[Collected data]

=-=-=

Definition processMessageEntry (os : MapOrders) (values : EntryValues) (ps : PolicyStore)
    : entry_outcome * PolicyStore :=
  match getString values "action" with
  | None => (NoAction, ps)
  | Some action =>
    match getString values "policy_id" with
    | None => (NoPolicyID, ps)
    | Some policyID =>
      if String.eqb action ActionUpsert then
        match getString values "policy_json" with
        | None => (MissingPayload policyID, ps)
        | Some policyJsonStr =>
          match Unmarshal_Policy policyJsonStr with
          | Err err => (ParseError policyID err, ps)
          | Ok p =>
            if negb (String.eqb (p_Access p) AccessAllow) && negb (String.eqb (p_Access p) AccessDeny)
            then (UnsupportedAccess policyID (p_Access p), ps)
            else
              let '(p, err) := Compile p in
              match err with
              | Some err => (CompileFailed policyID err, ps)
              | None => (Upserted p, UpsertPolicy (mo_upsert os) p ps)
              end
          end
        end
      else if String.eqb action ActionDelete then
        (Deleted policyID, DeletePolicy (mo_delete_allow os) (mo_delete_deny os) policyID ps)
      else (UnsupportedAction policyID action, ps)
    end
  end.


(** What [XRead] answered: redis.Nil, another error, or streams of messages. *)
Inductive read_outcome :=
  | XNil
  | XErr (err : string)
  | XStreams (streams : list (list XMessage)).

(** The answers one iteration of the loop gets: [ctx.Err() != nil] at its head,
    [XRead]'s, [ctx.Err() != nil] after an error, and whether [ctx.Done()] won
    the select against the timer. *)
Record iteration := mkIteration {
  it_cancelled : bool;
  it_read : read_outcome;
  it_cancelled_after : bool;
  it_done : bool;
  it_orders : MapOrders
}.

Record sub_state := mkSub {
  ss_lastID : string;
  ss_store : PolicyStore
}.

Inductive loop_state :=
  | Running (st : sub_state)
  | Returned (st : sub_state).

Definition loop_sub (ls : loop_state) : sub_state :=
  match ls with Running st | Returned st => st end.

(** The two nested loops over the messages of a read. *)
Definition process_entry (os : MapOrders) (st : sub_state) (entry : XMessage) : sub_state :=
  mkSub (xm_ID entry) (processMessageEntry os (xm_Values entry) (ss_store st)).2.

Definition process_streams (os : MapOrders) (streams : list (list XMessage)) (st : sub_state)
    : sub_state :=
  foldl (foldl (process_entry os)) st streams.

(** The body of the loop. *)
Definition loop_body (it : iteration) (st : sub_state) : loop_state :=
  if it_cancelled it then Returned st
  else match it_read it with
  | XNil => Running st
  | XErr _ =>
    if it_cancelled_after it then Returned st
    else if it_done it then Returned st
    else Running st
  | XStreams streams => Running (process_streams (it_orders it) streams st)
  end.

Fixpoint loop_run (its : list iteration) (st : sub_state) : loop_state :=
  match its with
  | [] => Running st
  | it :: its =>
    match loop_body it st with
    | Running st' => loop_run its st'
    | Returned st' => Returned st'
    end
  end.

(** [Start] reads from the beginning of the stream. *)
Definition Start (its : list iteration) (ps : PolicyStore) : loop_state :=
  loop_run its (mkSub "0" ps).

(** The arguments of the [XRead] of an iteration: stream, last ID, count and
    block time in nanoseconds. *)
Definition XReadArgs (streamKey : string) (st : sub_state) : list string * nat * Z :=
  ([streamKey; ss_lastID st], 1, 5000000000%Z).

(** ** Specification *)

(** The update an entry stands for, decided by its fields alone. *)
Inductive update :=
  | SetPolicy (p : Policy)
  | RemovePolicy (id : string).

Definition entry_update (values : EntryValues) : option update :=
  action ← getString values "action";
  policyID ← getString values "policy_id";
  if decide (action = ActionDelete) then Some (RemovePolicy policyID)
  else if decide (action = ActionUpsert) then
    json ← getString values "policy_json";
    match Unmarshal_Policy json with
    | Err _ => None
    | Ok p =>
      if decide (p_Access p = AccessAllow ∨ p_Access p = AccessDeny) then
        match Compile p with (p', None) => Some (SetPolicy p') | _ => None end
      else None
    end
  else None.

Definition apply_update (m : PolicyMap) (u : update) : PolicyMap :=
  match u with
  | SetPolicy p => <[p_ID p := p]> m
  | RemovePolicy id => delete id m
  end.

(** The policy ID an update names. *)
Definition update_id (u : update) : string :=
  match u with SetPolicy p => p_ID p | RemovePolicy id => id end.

=-=-=

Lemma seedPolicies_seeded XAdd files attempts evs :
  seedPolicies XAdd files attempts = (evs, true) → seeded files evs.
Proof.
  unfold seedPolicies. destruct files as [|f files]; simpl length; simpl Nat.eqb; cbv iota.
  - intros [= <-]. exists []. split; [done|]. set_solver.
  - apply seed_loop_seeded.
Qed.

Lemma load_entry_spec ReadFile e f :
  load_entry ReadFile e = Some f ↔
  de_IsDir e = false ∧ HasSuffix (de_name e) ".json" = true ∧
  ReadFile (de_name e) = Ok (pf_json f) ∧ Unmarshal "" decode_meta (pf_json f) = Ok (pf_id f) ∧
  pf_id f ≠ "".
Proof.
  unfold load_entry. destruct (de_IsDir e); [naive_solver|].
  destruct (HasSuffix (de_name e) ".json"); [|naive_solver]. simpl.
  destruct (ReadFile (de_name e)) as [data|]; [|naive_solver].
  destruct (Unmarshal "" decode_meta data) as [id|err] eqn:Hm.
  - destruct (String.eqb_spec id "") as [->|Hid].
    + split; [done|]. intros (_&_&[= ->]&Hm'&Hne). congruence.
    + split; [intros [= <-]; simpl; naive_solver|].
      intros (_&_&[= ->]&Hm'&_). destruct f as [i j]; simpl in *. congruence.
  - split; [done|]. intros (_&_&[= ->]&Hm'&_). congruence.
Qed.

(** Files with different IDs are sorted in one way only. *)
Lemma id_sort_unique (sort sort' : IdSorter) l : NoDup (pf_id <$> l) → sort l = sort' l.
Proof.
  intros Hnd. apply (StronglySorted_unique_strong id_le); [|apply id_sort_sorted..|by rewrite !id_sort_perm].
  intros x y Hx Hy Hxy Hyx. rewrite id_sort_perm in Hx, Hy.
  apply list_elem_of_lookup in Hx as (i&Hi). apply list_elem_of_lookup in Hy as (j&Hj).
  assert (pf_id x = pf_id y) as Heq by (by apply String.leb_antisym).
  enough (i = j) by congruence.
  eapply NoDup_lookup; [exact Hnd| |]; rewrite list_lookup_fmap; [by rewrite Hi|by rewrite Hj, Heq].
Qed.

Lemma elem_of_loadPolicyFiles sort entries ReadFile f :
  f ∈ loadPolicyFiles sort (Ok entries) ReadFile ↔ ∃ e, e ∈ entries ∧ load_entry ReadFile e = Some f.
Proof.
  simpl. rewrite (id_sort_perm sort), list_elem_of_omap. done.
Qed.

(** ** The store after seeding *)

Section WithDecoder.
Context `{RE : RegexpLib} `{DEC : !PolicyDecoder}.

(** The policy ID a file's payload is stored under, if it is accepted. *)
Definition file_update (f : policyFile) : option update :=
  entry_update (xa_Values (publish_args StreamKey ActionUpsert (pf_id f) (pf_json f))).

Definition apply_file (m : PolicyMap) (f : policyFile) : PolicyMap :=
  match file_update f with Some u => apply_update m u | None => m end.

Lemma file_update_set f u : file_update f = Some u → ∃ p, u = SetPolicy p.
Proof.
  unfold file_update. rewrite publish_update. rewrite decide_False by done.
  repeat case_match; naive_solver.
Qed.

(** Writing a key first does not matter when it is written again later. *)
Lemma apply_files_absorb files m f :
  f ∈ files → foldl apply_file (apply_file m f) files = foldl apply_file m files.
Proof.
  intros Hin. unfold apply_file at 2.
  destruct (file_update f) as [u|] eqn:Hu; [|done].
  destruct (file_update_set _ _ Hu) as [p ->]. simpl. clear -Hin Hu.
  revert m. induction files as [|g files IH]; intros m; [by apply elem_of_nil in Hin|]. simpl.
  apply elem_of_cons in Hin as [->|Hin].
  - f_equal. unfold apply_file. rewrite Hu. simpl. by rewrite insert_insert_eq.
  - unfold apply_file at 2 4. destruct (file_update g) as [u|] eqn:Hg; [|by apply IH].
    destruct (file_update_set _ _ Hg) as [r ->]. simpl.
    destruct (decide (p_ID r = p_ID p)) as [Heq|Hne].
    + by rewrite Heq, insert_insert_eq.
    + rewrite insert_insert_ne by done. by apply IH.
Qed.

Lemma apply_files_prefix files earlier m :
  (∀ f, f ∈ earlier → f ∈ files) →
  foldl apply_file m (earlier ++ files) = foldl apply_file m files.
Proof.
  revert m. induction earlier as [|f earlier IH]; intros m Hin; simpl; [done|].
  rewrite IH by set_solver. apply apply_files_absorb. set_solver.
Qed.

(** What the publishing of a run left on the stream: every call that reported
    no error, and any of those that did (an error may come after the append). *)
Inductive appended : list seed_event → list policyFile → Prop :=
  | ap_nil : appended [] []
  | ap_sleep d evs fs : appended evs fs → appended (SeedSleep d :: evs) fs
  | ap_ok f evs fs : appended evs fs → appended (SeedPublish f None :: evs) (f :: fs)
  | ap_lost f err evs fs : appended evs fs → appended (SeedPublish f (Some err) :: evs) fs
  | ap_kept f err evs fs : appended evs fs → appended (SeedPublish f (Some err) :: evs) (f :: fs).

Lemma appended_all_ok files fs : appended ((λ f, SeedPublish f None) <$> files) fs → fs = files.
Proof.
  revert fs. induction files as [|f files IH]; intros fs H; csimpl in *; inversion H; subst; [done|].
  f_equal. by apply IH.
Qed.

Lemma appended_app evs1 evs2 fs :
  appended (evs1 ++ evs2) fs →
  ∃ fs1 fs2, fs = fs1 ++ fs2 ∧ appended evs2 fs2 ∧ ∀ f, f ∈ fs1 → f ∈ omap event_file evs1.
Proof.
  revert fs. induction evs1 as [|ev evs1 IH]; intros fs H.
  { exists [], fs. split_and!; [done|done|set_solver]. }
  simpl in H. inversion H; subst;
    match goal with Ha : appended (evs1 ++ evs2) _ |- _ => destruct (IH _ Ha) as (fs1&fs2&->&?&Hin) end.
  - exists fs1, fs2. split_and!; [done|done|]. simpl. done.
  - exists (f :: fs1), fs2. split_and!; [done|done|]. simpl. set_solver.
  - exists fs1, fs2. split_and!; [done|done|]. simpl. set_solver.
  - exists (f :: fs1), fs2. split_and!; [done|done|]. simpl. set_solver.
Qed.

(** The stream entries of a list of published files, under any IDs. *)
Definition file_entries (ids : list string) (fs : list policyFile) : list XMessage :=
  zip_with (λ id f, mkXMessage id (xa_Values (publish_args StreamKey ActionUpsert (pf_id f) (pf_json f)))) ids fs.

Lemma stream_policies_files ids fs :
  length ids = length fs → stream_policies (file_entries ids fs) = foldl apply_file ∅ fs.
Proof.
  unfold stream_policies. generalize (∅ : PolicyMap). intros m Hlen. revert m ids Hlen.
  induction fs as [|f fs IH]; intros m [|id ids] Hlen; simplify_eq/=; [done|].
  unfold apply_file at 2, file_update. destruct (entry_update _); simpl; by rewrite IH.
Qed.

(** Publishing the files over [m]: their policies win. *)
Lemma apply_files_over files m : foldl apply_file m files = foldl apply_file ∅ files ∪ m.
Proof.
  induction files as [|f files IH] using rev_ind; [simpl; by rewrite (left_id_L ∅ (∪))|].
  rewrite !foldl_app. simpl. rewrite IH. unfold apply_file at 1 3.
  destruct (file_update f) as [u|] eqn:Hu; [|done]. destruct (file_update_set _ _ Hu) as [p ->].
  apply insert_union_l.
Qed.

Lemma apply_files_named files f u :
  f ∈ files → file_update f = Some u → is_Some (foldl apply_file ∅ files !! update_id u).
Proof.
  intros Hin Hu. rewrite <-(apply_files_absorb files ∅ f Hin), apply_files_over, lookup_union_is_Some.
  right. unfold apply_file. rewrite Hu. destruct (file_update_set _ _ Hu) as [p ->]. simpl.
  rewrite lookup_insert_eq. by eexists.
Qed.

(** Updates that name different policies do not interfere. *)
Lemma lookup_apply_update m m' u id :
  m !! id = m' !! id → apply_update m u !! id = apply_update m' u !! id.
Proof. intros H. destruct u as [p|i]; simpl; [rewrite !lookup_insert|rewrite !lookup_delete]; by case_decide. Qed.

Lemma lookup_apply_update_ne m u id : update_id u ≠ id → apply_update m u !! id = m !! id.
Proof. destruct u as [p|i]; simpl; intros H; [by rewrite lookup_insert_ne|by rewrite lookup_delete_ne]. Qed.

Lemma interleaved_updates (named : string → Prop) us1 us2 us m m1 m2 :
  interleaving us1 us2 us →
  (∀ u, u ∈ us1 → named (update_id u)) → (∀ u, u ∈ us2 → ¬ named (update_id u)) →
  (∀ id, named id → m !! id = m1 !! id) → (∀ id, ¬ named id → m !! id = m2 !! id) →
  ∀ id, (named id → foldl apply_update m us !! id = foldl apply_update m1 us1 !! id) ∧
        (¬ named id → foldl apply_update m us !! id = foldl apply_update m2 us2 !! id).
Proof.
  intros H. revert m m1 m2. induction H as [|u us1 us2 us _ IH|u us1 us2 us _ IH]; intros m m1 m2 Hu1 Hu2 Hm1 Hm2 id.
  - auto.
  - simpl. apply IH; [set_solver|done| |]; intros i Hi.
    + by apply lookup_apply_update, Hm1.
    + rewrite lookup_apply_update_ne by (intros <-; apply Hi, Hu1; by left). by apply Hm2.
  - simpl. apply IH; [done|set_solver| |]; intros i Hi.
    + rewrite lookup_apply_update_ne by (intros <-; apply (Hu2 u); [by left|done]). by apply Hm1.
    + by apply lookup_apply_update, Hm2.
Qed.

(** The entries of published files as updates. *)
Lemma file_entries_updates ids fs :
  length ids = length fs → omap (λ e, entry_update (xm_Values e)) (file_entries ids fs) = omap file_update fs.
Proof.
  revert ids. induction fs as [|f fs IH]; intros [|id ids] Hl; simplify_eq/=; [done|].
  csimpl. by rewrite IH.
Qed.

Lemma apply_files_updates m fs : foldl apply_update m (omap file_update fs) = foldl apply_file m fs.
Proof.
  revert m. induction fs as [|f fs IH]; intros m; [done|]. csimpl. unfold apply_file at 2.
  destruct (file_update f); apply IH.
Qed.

=-=-=

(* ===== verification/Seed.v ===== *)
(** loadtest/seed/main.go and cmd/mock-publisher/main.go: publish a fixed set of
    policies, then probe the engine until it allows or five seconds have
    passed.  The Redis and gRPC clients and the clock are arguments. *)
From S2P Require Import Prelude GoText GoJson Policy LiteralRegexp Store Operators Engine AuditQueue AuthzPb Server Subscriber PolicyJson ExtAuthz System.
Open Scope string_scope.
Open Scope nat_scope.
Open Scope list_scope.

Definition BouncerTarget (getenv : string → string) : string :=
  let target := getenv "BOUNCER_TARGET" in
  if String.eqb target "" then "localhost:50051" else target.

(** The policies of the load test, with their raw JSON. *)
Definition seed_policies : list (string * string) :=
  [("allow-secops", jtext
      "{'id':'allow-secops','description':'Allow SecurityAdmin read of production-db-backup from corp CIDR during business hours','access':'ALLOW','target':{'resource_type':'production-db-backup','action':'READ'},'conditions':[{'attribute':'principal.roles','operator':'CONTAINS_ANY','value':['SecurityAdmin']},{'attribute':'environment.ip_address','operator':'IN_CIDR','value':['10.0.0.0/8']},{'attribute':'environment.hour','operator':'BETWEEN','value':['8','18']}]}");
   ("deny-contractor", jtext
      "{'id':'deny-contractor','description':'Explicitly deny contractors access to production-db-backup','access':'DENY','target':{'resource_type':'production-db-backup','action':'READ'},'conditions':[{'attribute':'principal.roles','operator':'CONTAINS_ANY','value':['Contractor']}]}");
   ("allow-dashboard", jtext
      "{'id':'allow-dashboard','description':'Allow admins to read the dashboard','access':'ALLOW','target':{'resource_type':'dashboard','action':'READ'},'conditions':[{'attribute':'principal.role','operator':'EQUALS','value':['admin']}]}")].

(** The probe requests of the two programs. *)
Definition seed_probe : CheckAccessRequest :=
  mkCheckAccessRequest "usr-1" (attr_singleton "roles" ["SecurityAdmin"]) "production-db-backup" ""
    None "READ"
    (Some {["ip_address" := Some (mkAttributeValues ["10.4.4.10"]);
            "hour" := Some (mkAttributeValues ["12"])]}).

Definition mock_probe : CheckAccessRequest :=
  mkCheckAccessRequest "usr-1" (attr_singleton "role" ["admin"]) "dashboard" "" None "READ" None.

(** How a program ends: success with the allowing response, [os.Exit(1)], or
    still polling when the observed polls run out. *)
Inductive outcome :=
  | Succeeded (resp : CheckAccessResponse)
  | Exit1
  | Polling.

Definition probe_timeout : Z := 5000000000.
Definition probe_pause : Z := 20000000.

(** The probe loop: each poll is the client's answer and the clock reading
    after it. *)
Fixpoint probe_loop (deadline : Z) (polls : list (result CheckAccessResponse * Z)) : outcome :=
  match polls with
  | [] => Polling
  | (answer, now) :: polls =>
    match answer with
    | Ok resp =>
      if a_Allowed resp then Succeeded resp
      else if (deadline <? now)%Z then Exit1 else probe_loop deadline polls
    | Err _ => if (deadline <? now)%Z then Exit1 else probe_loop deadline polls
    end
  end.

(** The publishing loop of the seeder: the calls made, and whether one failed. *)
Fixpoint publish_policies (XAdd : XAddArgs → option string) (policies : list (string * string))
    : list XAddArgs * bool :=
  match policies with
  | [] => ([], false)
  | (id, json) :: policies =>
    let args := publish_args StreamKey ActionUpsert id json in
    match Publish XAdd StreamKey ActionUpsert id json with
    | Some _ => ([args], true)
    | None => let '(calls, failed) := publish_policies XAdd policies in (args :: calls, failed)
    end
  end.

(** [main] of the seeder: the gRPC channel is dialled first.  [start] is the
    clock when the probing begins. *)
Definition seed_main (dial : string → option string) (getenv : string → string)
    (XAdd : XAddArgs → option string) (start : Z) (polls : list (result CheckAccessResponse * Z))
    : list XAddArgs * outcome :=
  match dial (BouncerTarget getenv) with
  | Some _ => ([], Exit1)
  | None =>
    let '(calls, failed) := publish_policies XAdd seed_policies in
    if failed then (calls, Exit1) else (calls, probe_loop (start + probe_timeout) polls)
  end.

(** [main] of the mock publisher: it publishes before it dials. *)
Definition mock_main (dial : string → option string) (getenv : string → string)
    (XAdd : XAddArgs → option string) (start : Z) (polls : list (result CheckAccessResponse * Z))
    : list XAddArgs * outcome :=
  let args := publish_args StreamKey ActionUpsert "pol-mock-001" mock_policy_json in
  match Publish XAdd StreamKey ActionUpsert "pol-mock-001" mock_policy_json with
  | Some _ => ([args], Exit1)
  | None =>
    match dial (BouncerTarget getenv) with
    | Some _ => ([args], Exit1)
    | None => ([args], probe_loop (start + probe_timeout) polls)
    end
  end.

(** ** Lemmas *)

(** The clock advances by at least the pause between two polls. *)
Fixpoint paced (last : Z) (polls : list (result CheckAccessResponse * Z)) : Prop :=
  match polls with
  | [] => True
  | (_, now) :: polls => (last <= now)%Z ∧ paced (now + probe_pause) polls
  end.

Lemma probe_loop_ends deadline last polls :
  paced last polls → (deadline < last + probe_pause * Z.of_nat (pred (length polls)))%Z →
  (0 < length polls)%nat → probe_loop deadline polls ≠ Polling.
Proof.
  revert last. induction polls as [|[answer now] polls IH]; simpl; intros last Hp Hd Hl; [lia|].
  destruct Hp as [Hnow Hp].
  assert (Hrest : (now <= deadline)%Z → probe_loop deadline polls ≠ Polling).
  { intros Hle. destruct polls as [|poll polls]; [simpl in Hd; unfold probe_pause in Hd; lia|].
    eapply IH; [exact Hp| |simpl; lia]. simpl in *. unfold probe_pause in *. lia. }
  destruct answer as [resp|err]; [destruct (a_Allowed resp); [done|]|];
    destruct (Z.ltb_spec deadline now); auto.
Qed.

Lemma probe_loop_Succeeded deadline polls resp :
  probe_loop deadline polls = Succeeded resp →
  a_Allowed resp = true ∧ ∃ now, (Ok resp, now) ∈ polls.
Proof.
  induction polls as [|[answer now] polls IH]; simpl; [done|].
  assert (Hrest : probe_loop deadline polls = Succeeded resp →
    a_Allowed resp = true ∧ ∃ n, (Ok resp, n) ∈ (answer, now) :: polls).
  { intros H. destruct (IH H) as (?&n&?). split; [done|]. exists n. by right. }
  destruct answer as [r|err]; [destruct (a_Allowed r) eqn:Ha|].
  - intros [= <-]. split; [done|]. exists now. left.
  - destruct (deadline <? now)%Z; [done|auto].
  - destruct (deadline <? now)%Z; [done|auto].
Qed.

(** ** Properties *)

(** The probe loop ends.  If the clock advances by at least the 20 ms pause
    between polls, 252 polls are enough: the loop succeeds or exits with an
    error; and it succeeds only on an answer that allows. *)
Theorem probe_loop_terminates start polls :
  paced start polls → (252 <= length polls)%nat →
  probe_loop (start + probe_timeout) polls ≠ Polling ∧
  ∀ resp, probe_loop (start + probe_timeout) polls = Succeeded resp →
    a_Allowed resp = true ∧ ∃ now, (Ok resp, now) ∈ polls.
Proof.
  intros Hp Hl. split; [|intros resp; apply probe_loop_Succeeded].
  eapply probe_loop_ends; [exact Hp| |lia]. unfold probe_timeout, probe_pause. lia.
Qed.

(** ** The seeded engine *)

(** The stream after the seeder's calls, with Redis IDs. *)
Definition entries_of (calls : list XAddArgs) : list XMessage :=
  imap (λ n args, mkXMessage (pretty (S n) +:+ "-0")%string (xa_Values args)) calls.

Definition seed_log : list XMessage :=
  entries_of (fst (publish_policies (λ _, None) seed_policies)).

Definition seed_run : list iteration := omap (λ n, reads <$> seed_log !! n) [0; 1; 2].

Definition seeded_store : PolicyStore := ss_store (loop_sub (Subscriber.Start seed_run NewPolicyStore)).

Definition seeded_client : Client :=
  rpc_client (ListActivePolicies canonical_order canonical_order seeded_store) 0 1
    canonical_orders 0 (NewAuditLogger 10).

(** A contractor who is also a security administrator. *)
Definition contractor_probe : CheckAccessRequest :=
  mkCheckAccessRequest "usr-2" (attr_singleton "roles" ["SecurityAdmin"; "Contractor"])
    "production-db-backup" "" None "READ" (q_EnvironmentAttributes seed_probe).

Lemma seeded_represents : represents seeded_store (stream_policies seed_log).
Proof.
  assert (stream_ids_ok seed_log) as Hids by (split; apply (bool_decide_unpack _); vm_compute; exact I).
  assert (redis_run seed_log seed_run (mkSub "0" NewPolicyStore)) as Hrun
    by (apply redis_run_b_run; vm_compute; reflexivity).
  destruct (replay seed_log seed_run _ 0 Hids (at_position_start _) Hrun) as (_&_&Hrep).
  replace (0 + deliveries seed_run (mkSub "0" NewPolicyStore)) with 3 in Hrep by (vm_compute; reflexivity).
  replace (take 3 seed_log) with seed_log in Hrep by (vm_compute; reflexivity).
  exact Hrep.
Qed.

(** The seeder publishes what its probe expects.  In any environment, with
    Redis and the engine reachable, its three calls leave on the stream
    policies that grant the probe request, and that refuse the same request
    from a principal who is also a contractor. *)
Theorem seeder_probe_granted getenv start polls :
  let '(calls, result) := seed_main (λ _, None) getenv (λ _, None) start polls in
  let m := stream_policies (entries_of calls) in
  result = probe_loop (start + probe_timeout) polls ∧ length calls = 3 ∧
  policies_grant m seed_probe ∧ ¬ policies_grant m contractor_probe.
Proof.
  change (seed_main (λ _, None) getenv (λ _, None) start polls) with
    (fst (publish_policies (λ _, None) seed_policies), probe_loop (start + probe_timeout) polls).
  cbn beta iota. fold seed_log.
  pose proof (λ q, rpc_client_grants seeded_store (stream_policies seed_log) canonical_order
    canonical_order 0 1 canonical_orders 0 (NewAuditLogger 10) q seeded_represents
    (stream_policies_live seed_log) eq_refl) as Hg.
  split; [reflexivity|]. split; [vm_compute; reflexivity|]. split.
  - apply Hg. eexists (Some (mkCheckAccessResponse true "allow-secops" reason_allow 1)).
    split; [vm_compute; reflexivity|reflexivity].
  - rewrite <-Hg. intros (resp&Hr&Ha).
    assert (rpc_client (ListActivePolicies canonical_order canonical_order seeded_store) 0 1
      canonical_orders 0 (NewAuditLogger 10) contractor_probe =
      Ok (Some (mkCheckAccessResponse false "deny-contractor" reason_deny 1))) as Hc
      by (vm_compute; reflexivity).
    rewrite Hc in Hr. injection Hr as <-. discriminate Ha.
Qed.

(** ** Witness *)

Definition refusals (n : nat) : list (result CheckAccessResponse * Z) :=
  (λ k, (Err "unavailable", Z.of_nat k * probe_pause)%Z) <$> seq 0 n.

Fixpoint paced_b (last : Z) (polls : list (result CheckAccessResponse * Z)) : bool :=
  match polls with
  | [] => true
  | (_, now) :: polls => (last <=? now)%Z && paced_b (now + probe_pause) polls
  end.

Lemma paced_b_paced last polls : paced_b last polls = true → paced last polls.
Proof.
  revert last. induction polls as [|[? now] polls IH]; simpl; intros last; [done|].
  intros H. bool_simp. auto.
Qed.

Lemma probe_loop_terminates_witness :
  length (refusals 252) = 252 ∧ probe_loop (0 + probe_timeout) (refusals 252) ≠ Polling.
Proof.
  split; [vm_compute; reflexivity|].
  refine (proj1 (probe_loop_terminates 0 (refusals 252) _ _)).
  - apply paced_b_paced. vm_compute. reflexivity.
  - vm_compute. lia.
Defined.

=-=-=

Work to complete: List the lines of the records where "NewPolicyStore" occurs.

Solution to this exercise:
Definition seeded_store : PolicyStore := ss_store (loop_sub (Subscriber.Start seed_run NewPolicyStore)).
  assert (redis_run seed_log seed_run (mkSub "0" NewPolicyStore)) as Hrun
  replace (0 + deliveries seed_run (mkSub "0" NewPolicyStore)) with 3 in Hrep by (vm_compute; reflexivity).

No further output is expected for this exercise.